(* ===== verification/ShardRoom.v ===== *)
(** * Finding room on a shard: page reuse, the room search and the victim
    search. *)
From S2P Require Import Prelude CacheConfig SipHash Entry Page IndexTable Shard ShardInv ShardGet ShardPut.
Import Entry Page IndexTable Shard.

(** ** Header stores leave the entries alone *)

Lemma store_header (d src : bytes) lo :
  0 <= lo -> lo + blen src <= pageHdrSize -> pageHdrSize <= blen d ->
  exists d', store (E:=cerr) d lo src = Ok d' /\ blen d' = blen d /\
    drop (Z.to_nat pageHdrSize) d' = drop (Z.to_nat pageHdrSize) d.
Proof.
  unfold pageHdrSize. intros Hlo Hsrc Hd. unfold store. pose proof (blen_nonneg src).
  rewrite (proj2 (Z.leb_le 0 lo)), (proj2 (Z.leb_le (lo + _) _)) by lia. cbn [andb].
  eexists. split; [done|]. split; [len|].
  rewrite drop_app_ge by len. rewrite drop_app_ge by len. rewrite drop_drop. f_equal. len.
Qed.

Lemma projectNonce_ok p n : Page.isMmap p = true -> pageHdrSize <= blen (data p) ->
  exists d, projectNonce p n = Ok (setData p d) /\ blen d = blen (data p) /\
    drop (Z.to_nat pageHdrSize) d = drop (Z.to_nat pageHdrSize) (data p).
Proof.
  intros Hi Hd. unfold projectNonce. rewrite Hi. cbn [negb].
  destruct (store_header (data p) (le_put 8 n) 8) as (d & -> & Hl & Hdr); try done.
  by exists d.
Qed.

Lemma projectBounds_ok p h t : Page.isMmap p = true -> pageHdrSize <= blen (data p) ->
  exists d, projectBounds p h t = Ok (setData p d) /\ blen d = blen (data p) /\
    drop (Z.to_nat pageHdrSize) d = drop (Z.to_nat pageHdrSize) (data p).
Proof.
  intros Hi Hd. unfold projectBounds. rewrite Hi. cbn [negb].
  destruct (store_header (data p) (le_put 4 h) 0) as (d & -> & Hl & Hdr); [done|by rewrite blen_le_put|done|].
  cbn [mbind outcome_bind].
  destruct (store_header d (le_put 4 t) 4) as (d' & -> & Hl' & Hdr'); [done|by rewrite blen_le_put|congruence|].
  exists d'. split; [done|]. split; congruence.
Qed.

Section Room.
Context (hashKey : bytes -> Z) (Hhash : forall k, fits 64 (hashKey k)).
Context (w : world) (cfg : Config) (Hcfg : cfg_ok cfg).
#[local] Abbreviation shard_ok := (shard_ok hashKey cfg).
#[local] Abbreviation page_ok := (page_ok cfg).
#[local] Abbreviation lookup := (lookup hashKey).
#[local] Abbreviation evo := (evo hashKey cfg).
#[local] Abbreviation ref_to := (ref_to hashKey).

(** ** Reusing an empty page *)

(** What reuse keeps of a page. *)
Definition same_page (p p' : page) : Prop :=
  gen p' = gen p /\ head p' = head p /\ tail p' = tail p /\ FreeTail p' = FreeTail p /\ retired p' = retired p.

Lemma same_page_refl p : same_page p p.
Proof. by split_and!. Qed.

Lemma same_page_trans p q r : same_page p q -> same_page q r -> same_page p r.
Proof. intros (? & ? & ? & ? & ?) (? & ? & ? & ? & ?). split_and!; congruence. Qed.

(** Only page [i] changed, from [p] to a page that satisfies [P]. *)
Definition one_page (P : page -> Prop) (i : Z) (s s' : shard) : Prop :=
  exists p', P p' /\ evo nokey s s' /\ quiet (setPages s (<[Z.to_nat i := p']> (pages s))) s'.

Lemma empty_page_no_refs s i p :
  pages s !! i = Some p -> head p = tail p -> refs_to hashKey s i (fun _ _ => False).
Proof.
  intros Hp He h ref r _ (_ & q & Hq & _ & Hin & _) Hi. rewrite Hi, Hp in Hq. injection Hq as <-.
  apply entry_in_bounds in Hin. lia.
Qed.

(** Replacing an empty page by another page object of the same kind. *)
Lemma replace_empty s i p p' :
  shard_ok s -> pages s !! i = Some p -> refs_to hashKey s i (fun _ _ => False) -> page_ok (isMmap s) p' ->
  evo nokey s (setPages s (<[i := p']> (pages s))).
Proof.
  intros Hok Hp He Hp'. apply (setPage_evo hashKey cfg s i p); [done|done|done|].
  intros h ref r Ha Hr Hi. by destruct (He h ref r Ha Hr Hi).
Qed.

Lemma reused_page_ok mm p n d b :
  page_ok mm p -> head p = tail p -> (mm = false -> b = false) ->
  blen d = blen (data p) -> drop (Z.to_nat pageHdrSize) d = drop (Z.to_nat pageHdrSize) (data p) ->
  (mm = false -> d = data p) ->
  let p' := setReuseBarrierFailed (setData (setNonce p n) d) b in
  page_ok mm p' /\ same_page p p'.
Proof.
  intros [[es [Hwf _]] Hkind Hsize Hgen Hret Hbar Hv Hh] He Hb Hl Hd Hheap p'.
  assert (Hent : entries p' = entries p).
  { unfold entries. change (Page.isMmap p') with (Page.isMmap p). rewrite Hkind.
    destruct mm; [exact Hd|by apply Hheap]. }
  assert (Hwf' : page_wf p').
  { destruct Hwf as [Hb1 Hs1 Hm1]. split; rewrite ?Hent; try done.
    intros Hi. destruct (Hm1 Hi) as [? ?]. cbn [data framingKey p' setReuseBarrierFailed setData setNonce].
    split; [lia|done]. }
  split.
  - split; try done; [exists []; split; done|cbn [data p' setReuseBarrierFailed setData setNonce]; lia|].
    intros Hm. destruct (Hh Hm) as [? ?]. split; [done|]. simpl. auto.
  - unfold same_page. rewrite !FreeTail_wf, Hent by done. by split_and!.
Qed.
(* ===== verification/CacheFile.v ===== *)
(** * The header of a cache data file and the flush watermark
    (src/cache/file.go, src/cache/flush.go).

    A header holds the geometry, the applied index, the logical clock, the
    primary-backup frontier and the framing key, each group under its own
    checksum. [layout] is the header as a record; the operations of the file are
    the operations of the record. *)
From S2P Require Import Prelude SipHash Crc32.
Import Crc32.

Module CacheFile.

Inductive fileErr :=
| regionTooSmall | headerCRC | badMagic | errFutureVersion | unsupportedVersion
| pageSizeMismatch | numPagesMismatch | framingKeyCRC | keyGeneration | sidecarInvalid | sidecarUnreadable.

#[export] Instance fileErr_eq_dec : EqDecision fileErr.
Proof. solve_decision. Defined.

Definition cacheMagic : Z := 0x4843414D54534552.
Definition cacheVersion : Z := 5.
Definition minReadableCacheVersion : Z := 4.
Definition headerSize : Z := 128.
Definition hdrStampOff : Z := 32.
Definition hdrStampCRCOff : Z := 40.
Definition hdrPBSeqOff : Z := 44.
Definition hdrPBEpochOff : Z := 52.
Definition hdrPBFrontierCRCOff : Z := 60.
Definition framingKeyOff : Z := 64.
Abbreviation framingKeyLen := SipHash.framingKeyLen.
Definition framingKeyCRCOff : Z := 80.

(** ** Reading *)

Definition u32At {E} (r : bytes) (lo hi : Z) : outcome E Z := b ← slice r lo hi; le_get 4 b.
Definition u64At {E} (r : bytes) (lo hi : Z) : outcome E Z := b ← slice r lo hi; le_get 8 b.
Definition crcOf {E} (r : bytes) (lo hi : Z) : outcome E Z := b ← slice r lo hi; Ok (ChecksumIEEE b).

Definition readHeader (r : bytes) : outcome fileErr (Z * Z * Z * Z * Z) :=
  if blen r <? headerSize then Err regionTooSmall else
  magic ← u64At r 0 8;
  version ← u32At r 8 12;
  pageSize ← u32At r 12 16;
  numPages ← u32At r 16 20;
  appliedIdx ← u64At r 20 28;
  storedCRC ← u32At r 28 32;
  wantCRC ← crcOf r 0 28;
  if negb (storedCRC =? wantCRC) then Err headerCRC
  else Ok (magic, version, pageSize, numPages, appliedIdx).

Definition readFramingKey (r : bytes) : outcome fileErr (option bytes) :=
  if blen r <? headerSize then Ok None else
  stored ← u32At r framingKeyCRCOff (framingKeyCRCOff + 4);
  want ← crcOf r framingKeyOff (framingKeyOff + framingKeyLen);
  if negb (stored =? want) then Ok None
  else k ← slice r framingKeyOff (framingKeyOff + framingKeyLen); Ok (Some k).
Lemma core_offs_empty : (blen (offsets w) =? 0) = bool_decide (drop dead (mjoin ess) = []).
Proof.
  rewrite core_offs_len. pose proof (c_dead _ _ _ _ Hc). destruct (Z.eqb_spec (blen (mjoin ess) - Z.of_nat dead) 0) as [H0|H0].
  - symmetry. apply bool_decide_eq_true. apply drop_ge. unfold blen in H0. lia.
  - symmetry. apply bool_decide_eq_false. intros Hn. apply (f_equal length) in Hn. rewrite length_drop in Hn. cbn in Hn. unfold blen in H0. lia.
Qed.

(** The record of the entry with index [i]. *)
Lemma core_pos i : drop dead (mjoin ess) <> [] -> first w <= i <= lastIdx w ->
  exists pre a l b post s,
    ess = pre ++ (a ++ l :: b) :: post /\ (dead <= length (mjoin pre) + length a)%nat /\
    Z.of_nat (length (mjoin pre) + length a - dead) = i - first w /\
    getEntry (drop dead (mjoin ess)) i = Some l /\ Index l = i /\ entry_ok l /\
    offsets w !! Z.to_nat (i - first w) = Some (MkPos (blen pre) (blen (frames a)) (blen (frame l))) /\
    segs w !! length pre = Some s /\ files w !! base s = Some (frames (a ++ l :: b)).
Proof.
  intros Hne Hi. destruct (core_live_first Hne) as [Hf Hg]. pose proof (log_wf_last _ core_live_wf Hne) as Hl.
  rewrite core_lastIdx, Hl, Hf, blen_drop in Hi. pose proof (c_dead _ _ _ _ Hc) as Hd.
  set (n := (dead + Z.to_nat (i - first w))%nat). assert (Hn : (n < length (positions 0 ess))%nat) by (rewrite positions_len; unfold blen in *; lia).
  destruct (lookup_lt_is_Some_2 _ _ Hn) as [p Hp]. pose proof Hp as (pre & a & l & b & post & He & Hnn & ->)%position_at.
  rewrite Z.add_0_l in Hp.
  assert (Hlen : (length pre < length (segs w))%nat) by (rewrite core_segs_len, He, length_app; cbn; lia).
  destruct (lookup_lt_is_Some_2 _ _ Hlen) as [s Hs].
  assert (Hal : mjoin ess !! n = Some l).
  { rewrite He, join_at, Hnn. rewrite lookup_app_r by (rewrite length_app; lia). by rewrite length_app, Nat.sub_diag. }
  exists pre, a, l, b, post, s. split; [done|]. split; [lia|]. split; [lia|].
  pose proof (c_cont _ _ _ _ Hc _ _ Hal) as Hil.
  split.
  { rewrite (getEntry_lookup (g + Z.of_nat dead)); [|by apply contiguous_drop, (c_cont _ _ _ _ Hc)|lia].
    rewrite lookup_drop, <- Hal. f_equal. lia. }
  split; [lia|]. split; [by apply (Forall_lookup_1 _ _ _ _ (c_ok _ _ _ _ Hc) Hal)|].
  split; [rewrite (c_offs _ _ _ _ Hc), lookup_drop; done|]. split; [done|].
  eapply (disk_lookup _ _ _ (length pre) _ _ (c_disk _ _ _ _ Hc)); [by rewrite list_lookup_fmap, Hs|].
  rewrite list_lookup_fmap, He, lookup_app_r, Nat.sub_diag by lia. done.
Qed.

End Core.

(** ** Cutting the log at a record *)

Lemma core_segs_at w ess dead g pre es post : core w ess dead g -> ess = pre ++ es :: post ->
  exists ss1 s ss2, segs w = ss1 ++ s :: ss2 /\ length ss1 = length pre /\ size s = blen (frames es).
Proof.
  intros Hc ->. pose proof (core_segs_len _ _ _ _ Hc) as Hl. rewrite length_app in Hl. cbn in Hl.
  destruct (segs w !! length pre) as [s|] eqn:E1; [|apply lookup_ge_None in E1; lia].
  exists (take (length pre) (segs w)), s, (drop (S (length pre)) (segs w)).
  split; [symmetry; by apply take_drop_middle|]. split; [rewrite length_take; lia|].
  pose proof (c_sizes _ _ _ _ Hc) as Hs. apply (f_equal (fun x => x !! length pre)) in Hs.
  rewrite !list_lookup_fmap, E1, lookup_app_r, Nat.sub_diag in Hs by lia. by injection Hs.
Qed.
(* ===== verification/WalOps.v ===== *)
(** * The operations of the durable log keep its invariant. *)
From stdpp Require Import sorting.
From S2P Require Import Prelude Crc32 LogCodec MemLog Wal WalInv.
Import Crc32 LogCodec Wal.

(** Cutting and extending a file at its end. *)
Lemma writeAt_end (c src : bytes) o : o = blen c -> writeAt c o src = c ++ src.
Proof.
  intros ->. unfold writeAt, pad. rewrite blen_to_nat, Nat.sub_diag. cbn [replicate]. rewrite app_nil_r.
  rewrite take_ge by lia. rewrite drop_ge by lia. by rewrite app_nil_r.
Qed.

Lemma truncate_at (a b : bytes) o : o = blen a -> take (Z.to_nat o) (pad (a ++ b) (Z.to_nat o)) = a.
Proof.
  intros ->. unfold pad. rewrite blen_to_nat. rewrite length_app.
  replace (length a - _)%nat with 0%nat by lia. cbn [replicate]. rewrite app_nil_r. by apply take_app_length'.
Qed.

Lemma posAt_ok w i p : 0 <= i -> offsets w !! Z.to_nat i = Some p -> posAt i w = (w, Ok p).
Proof. intros Hi Hp. unfold posAt. rewrite bind_gets. rewrite (proj2 (Z.leb_le _ _)) by lia. by rewrite Hp. Qed.

Lemma segAt_ok w i s : 0 <= i -> segs w !! Z.to_nat i = Some s -> segAt i w = (w, Ok s).
Proof. intros Hi Hs. unfold segAt. rewrite bind_gets. rewrite (proj2 (Z.leb_le _ _)) by lia. by rewrite Hs. Qed.

(** ** Appending, whatever the I/O does *)

(** What the log operations leave alone. *)
Definition others (w w' : WAL) : Prop :=
  poisoned w' = poisoned w /\ kv w' = kv w /\ stableFile w' = stableFile w.

(** The second half of [appendLocked]: rotation and the write. *)
Definition appendTail (e : env) (l : Log) : M unit :=
  k ← gets (fun w => blen (segs w));
  (if k =? 0 then addSegmentLocked e (Index l)
   else
     act ← activeSeg;
     if maxSeg e <=? size act then addSegmentLocked e (Index l) else mret tt);;
  act ← activeSeg;
  encBuf ← lift (appendRecord [] l);
  let o := size act in
  fileWriteAt e (base act) o encBuf;;
  k ← gets (fun w => blen (segs w));
  setSize (k - 1) (o + blen encBuf);;
  modify (fun w => if blen (offsets w) =? 0 then setFirst (Index l) w else w);;
  modify (fun w => setOffsets (offsets w ++ [MkPos (k - 1) o (blen encBuf)]) w).

(** The disk after a failed append of [l]: the log before it, with perhaps part of
    the record at the end of the last segment. *)
Definition crashed (w' : WAL) (all : list Log) (dead : nat) (g : Z) (l : Log) : Prop :=
  exists w0 ess, core w0 ess dead g /\ mjoin ess = all /\ floorFile w' = floorFile w0 /\
    (files w' = files w0 \/
     exists ss s pre es k, segs w0 = ss ++ [s] /\ ess = pre ++ [es] /\
       files w' = <[base s := frames es ++ take k (frame l)]> (files w0)).

Section AnyIO.
Context (e : env) (Hmax : 0 < maxSeg e).

Lemma sys_cases w : (io e (calls w) = None /\ sys e w = (setCalls (S (calls w)) w, Ok tt)) \/
  ((exists k, io e (calls w) = Some k) /\ sys e w = (setCalls (S (calls w)) w, Err errIO)).
Proof.
  unfold sys. rewrite bind_gets, bind_modify. destruct (io e (calls w)) as [k|]; [right; eauto|by left].
Qed.

Lemma activeSeg_ok w ss s : segs w = ss ++ [s] -> activeSeg w = (w, Ok s).
Proof.
  intros Hs. unfold activeSeg. rewrite bind_gets. rewrite Hs, blen_app, blen_cons, blen_nil.
  apply segAt_ok; [pose proof (blen_nonneg ss); lia|]. rewrite Hs.
  replace (Z.to_nat _) with (length ss) by (unfold blen; lia). by rewrite lookup_app_r, Nat.sub_diag.
Qed.

Lemma core_last w ess dead g : core w ess dead g -> segs w <> [] ->
  exists ss s pre es, segs w = ss ++ [s] /\ ess = pre ++ [es] /\ length ss = length pre /\
    size s = blen (frames es) /\ base s <= g + blen (mjoin pre) /\ files w !! base s = Some (frames es).
Proof.
  intros Hc Hne. destruct (exists_last Hne) as (ss & s & Hs). pose proof (core_segs_len _ _ _ _ Hc) as Hl.
  destruct (decide (ess = [])) as [->|Hne']; [rewrite Hs, length_app in Hl; cbn in Hl; lia|].
  destruct (exists_last Hne') as (pre & es & ->). exists ss, s, pre, es. rewrite Hs, !length_app in Hl. cbn in Hl.
  split; [done|]. split; [done|]. split; [lia|]. split; [|split].
  - pose proof (c_sizes _ _ _ _ Hc) as H. rewrite Hs, !fmap_app in H. by apply app_inj_2 in H as [_ [= ?]].
  - pose proof (c_starts _ _ _ _ Hc (length ss) s) as H. rewrite Hs, lookup_app_r, Nat.sub_diag in H by lia.
    specialize (H eq_refl). replace (length ss) with (length pre) in H by lia. by rewrite take_app_length in H.
  - eapply (disk_lookup _ _ _ (length ss) _ _ (c_disk _ _ _ _ Hc)).
    + by rewrite Hs, fmap_app, lookup_app_r, length_fmap, Nat.sub_diag by (rewrite length_fmap; lia).
    + rewrite fmap_app, lookup_app_r by (rewrite length_fmap; lia). rewrite length_fmap. by replace (length ss - length pre)%nat with 0%nat by lia.
Qed.

(** Adding a segment, or not. *)
Lemma rotate_ok w ess dead g b : core w ess dead g -> b = g + blen (mjoin ess) ->
  wp (if blen (segs w) =? 0 then addSegmentLocked e b
      else act ← activeSeg; if maxSeg e <=? size act then addSegmentLocked e b else mret tt)
    (post (fun w' _ => (exists ess', core w' ess' dead g /\ mjoin ess' = mjoin ess) /\ segs w' <> [] /\ first w' = first w /\
                        offsets w' = offsets w /\ others w w')
          (fun w' er => er = errIO /\ (exists n k, io e n = Some k) /\ core w' ess dead g /\ others w w')) w.
Proof.
  intros Hc Hb.
  assert (Hadd : (forall s, last (segs w) = Some s -> base s < b) ->
    wp (addSegmentLocked e b)
    (post (fun w' _ => (exists ess', core w' ess' dead g /\ mjoin ess' = mjoin ess) /\ segs w' <> [] /\ first w' = first w /\
                        offsets w' = offsets w /\ others w w')
          (fun w' er => er = errIO /\ (exists n k, io e n = Some k) /\ core w' ess dead g /\ others w w')) w).
  { intros Hlast. unfold wp, addSegmentLocked. rewrite bind_gets.
    destruct (sys_cases w) as [[_ H1]|[[k Hk] H1]].
    - rewrite (bind_ok _ _ _ _ _ H1), bind_modify. unfold modify, post. split; [|split; [|by split_and!]].
      + exists (ess ++ [[]]). split; [|rewrite join_app; cbn; by rewrite !app_nil_r].
        by eapply (core_rotate w _ ess dead g b (calls w) Hc Hb Hlast).
      + cbn. by destruct (segs w).
    - rewrite (bind_err _ _ _ _ _ H1). unfold post. split; [done|]. split; [by eexists _, _|]. split; [|done].
      by eapply (core_same w). }
  destruct (Z.eqb_spec (blen (segs w)) 0) as [H0|H0].
  - apply Hadd. intros s Hs. destruct (segs w); [done|]. rewrite blen_cons in H0. pose proof (blen_nonneg l). lia.
  - assert (Hne : segs w <> []) by (intros Hn; rewrite Hn in H0; done).
    destruct (core_last _ _ _ _ Hc Hne) as (ss & s & pre & es & Hs & Hess & Hl & Hsz & Hbase & Hfile).
    unfold wp. rewrite (bind_ok _ _ _ _ _ (activeSeg_ok _ _ _ Hs)). destruct (Z.leb_spec (maxSeg e) (size s)).
    + apply Hadd. intros s'. rewrite Hs, last_snoc. intros [= <-]. rewrite Hb, Hess, join_app. cbn. rewrite app_nil_r, blen_app.
      destruct (decide (es = [])) as [->|Hes]; [change (frames []) with (@nil byte) in Hsz; rewrite blen_nil in Hsz; lia|].
      pose proof (blen_pos _ Hes). lia.
    + unfold mret, st_ret, post. split; [by exists ess|]. by split_and!.
Qed.
(** What the files of a store say: the entries [ess], with [junk] after the last
    record. *)
Definition files_hold (fs : gmap Z bytes) (bs : list Z) (ess : list (list Log)) (junk : bytes) : Prop :=
  (ess = [] /\ disk fs bs []) \/ exists pre es, ess = pre ++ [es] /\ disk fs bs ((frames <$> pre) ++ [frames es ++ junk]).

Lemma files_hold_on_disk fs bs ess junk : files_hold fs bs ess junk -> on_disk fs bs ess junk.
Proof.
  intros [[-> [Hl Hd]]|(pre & es & -> & Hd)].
  - by split.
  - split; [destruct Hd as [Hl _]; rewrite length_app, length_fmap in Hl; rewrite length_app; done|].
    intros i b x Hb Hx. apply (disk_lookup _ _ _ i _ _ Hd Hb). rewrite length_app. cbn.
    apply lookup_app_Some in Hx as [Hx|[Hi Hx]].
    + rewrite decide_False by (apply lookup_lt_Some in Hx; lia). rewrite app_nil_r. rewrite lookup_app_l by (rewrite length_fmap; by eapply lookup_lt_Some).
      by rewrite list_lookup_fmap, Hx.
    + apply list_lookup_singleton_Some in Hx as [Hz <-]. rewrite decide_True by lia.
      rewrite lookup_app_r by (rewrite length_fmap; lia). by rewrite length_fmap, Hz.
Qed.

Lemma files_hold_cleaned fs bs ess junk : files_hold fs bs ess junk -> NoDup bs -> disk (cleaned fs bs ess) bs (frames <$> ess).
Proof.
  intros [[-> Hd]|(pre & es & -> & Hd)] Hn.
  - unfold cleaned. destruct Hd as [Hl Hd]. destruct bs; [|done]. by split.
  - pose proof Hd as [Hl _]. rewrite length_app, length_fmap in Hl. cbn in Hl.
    unfold cleaned. rewrite last_snoc. destruct (last bs) as [b|] eqn:E1.
    + rewrite last_lookup in E1. replace (pred (length bs)) with (length pre) in E1 by lia.
      apply (disk_set _ _ _ (length pre) b (frames es) Hd Hn) in E1. rewrite insert_app_at in E1 by (by rewrite length_fmap).
      by rewrite fmap_app.
    + apply last_None in E1. subst bs. cbn in Hl. lia.
Qed.

Lemma recover_ok w w0 ess dead g junk :
  core w0 ess dead g -> terms_mono (drop dead (mjoin ess)) -> junk = [] \/ torn junk ->
  files_hold (files w) (base <$> segs w0) ess junk -> floorFile w = floorFile w0 ->
  segs w = [] -> first w = 0 -> offsets w = [] ->
  exists w', recover e w = (w', Ok tt) /\ core w' ess dead g /\ (drop dead (mjoin ess) = [] -> first w' = 0) /\
    floorFile w' = floorFile w /\ others w w'.
Proof.
  intros Hc Ht Hj Hf Hfl Hs Hfi Ho. unfold recover. rewrite (bind_ok _ _ _ _ _ (sys_ok e He w)), bind_gets.
  assert (Hb : merge_sort Z.le (fst <$> map_to_list (files w)) = base <$> segs w0).
  { destruct Hf as [[_ Hd]|(pre & es & _ & Hd)]; (eapply sorted_bases; [exact Hd|apply Hc]). }
  cbn [files setCalls]. rewrite Hb, (bind_ok _ _ _ _ _ (readFloor_ok _)). cbn [floorFile setCalls]. rewrite Hfl.
  set (w1 := setCalls _ (setCalls _ w)).
  destruct (recover_loop_ok (mjoin ess) dead g (floorOf (floorFile w0)) (c_ok _ _ _ _ Hc) (c_cont _ _ _ _ Hc)
    (proj1 (c_next _ _ _ _ Hc)) Ht (c_floor _ _ _ _ Hc) junk (base <$> segs w0) ess [] w1 0 0) as
    (w' & exp & lt & H & Hsc & B & Z & F1 & F2 & F3 & F4 & F5).
  - done.
  - split.
    + change (offsets w = drop dead []). by rewrite Ho, drop_nil.
    + rewrite decide_False by (cbn; lia). exact Hfi.
    + by rewrite decide_False by (cbn; lia).
    + change (0 = lastTerm (drop dead [])). by rewrite drop_nil.
    + change (length (segs w) = 0%nat). by rewrite Hs.
  - by apply files_hold_on_disk.
  - cbn. done.
  - exists w'. split; [exact H|]. change (segs w1) with (segs w) in B, Z. rewrite Hs in B, Z. cbn in B, Z. cbn [app] in Hsc.
    change (files w1) with (files w) in F1. change (floorFile w1) with (floorFile w) in F2. rewrite Hfl in F2.
    destruct Hsc as [S1 S2 S3 S4 S5]. pose proof (c_dead _ _ _ _ Hc) as Hd.
    split; [|split; [|split; [done|by split_and!]]].
    + split; rewrite ?B, ?F2; try by apply Hc.
      * exact Z.
      * rewrite F1. apply files_hold_cleaned with junk; [done|]. by apply (core_nodup _ _ _ _ Hc).
      * intros i s Hi. assert (Hi' : (base <$> segs w') !! i = Some (base s)) by (by rewrite list_lookup_fmap, Hi).
        rewrite B, list_lookup_fmap in Hi'. destruct (segs w0 !! i) as [s0|] eqn:E1; [|done]. injection Hi' as <-.
        by apply (c_starts _ _ _ _ Hc).
      * exact S1.
      * intros Hlt. rewrite S2. by rewrite decide_True.
    + intros Hn. rewrite S2. rewrite decide_False; [done|]. apply (f_equal length) in Hn. rewrite length_drop in Hn. cbn in Hn. lia.
Qed.

End Scan.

- - - -

What you have to do:
Output exactly the lines of the material above from the one containing "Lemma files_hold_cleaned fs" up to and including the one containing "by rewrite fmap_app.".

Exercise result:
Lemma files_hold_cleaned fs bs ess junk : files_hold fs bs ess junk -> NoDup bs -> disk (cleaned fs bs ess) bs (frames <$> ess).
Proof.
  intros [[-> Hd]|(pre & es & -> & Hd)] Hn.
  - unfold cleaned. destruct Hd as [Hl Hd]. destruct bs; [|done]. by split.
  - pose proof Hd as [Hl _]. rewrite length_app, length_fmap in Hl. cbn in Hl.
    unfold cleaned. rewrite last_snoc. destruct (last bs) as [b|] eqn:E1.
    + rewrite last_lookup in E1. replace (pred (length bs)) with (length pre) in E1 by lia.
      apply (disk_set _ _ _ (length pre) b (frames es) Hd Hn) in E1. rewrite insert_app_at in E1 by (by rewrite length_fmap).
      by rewrite fmap_app.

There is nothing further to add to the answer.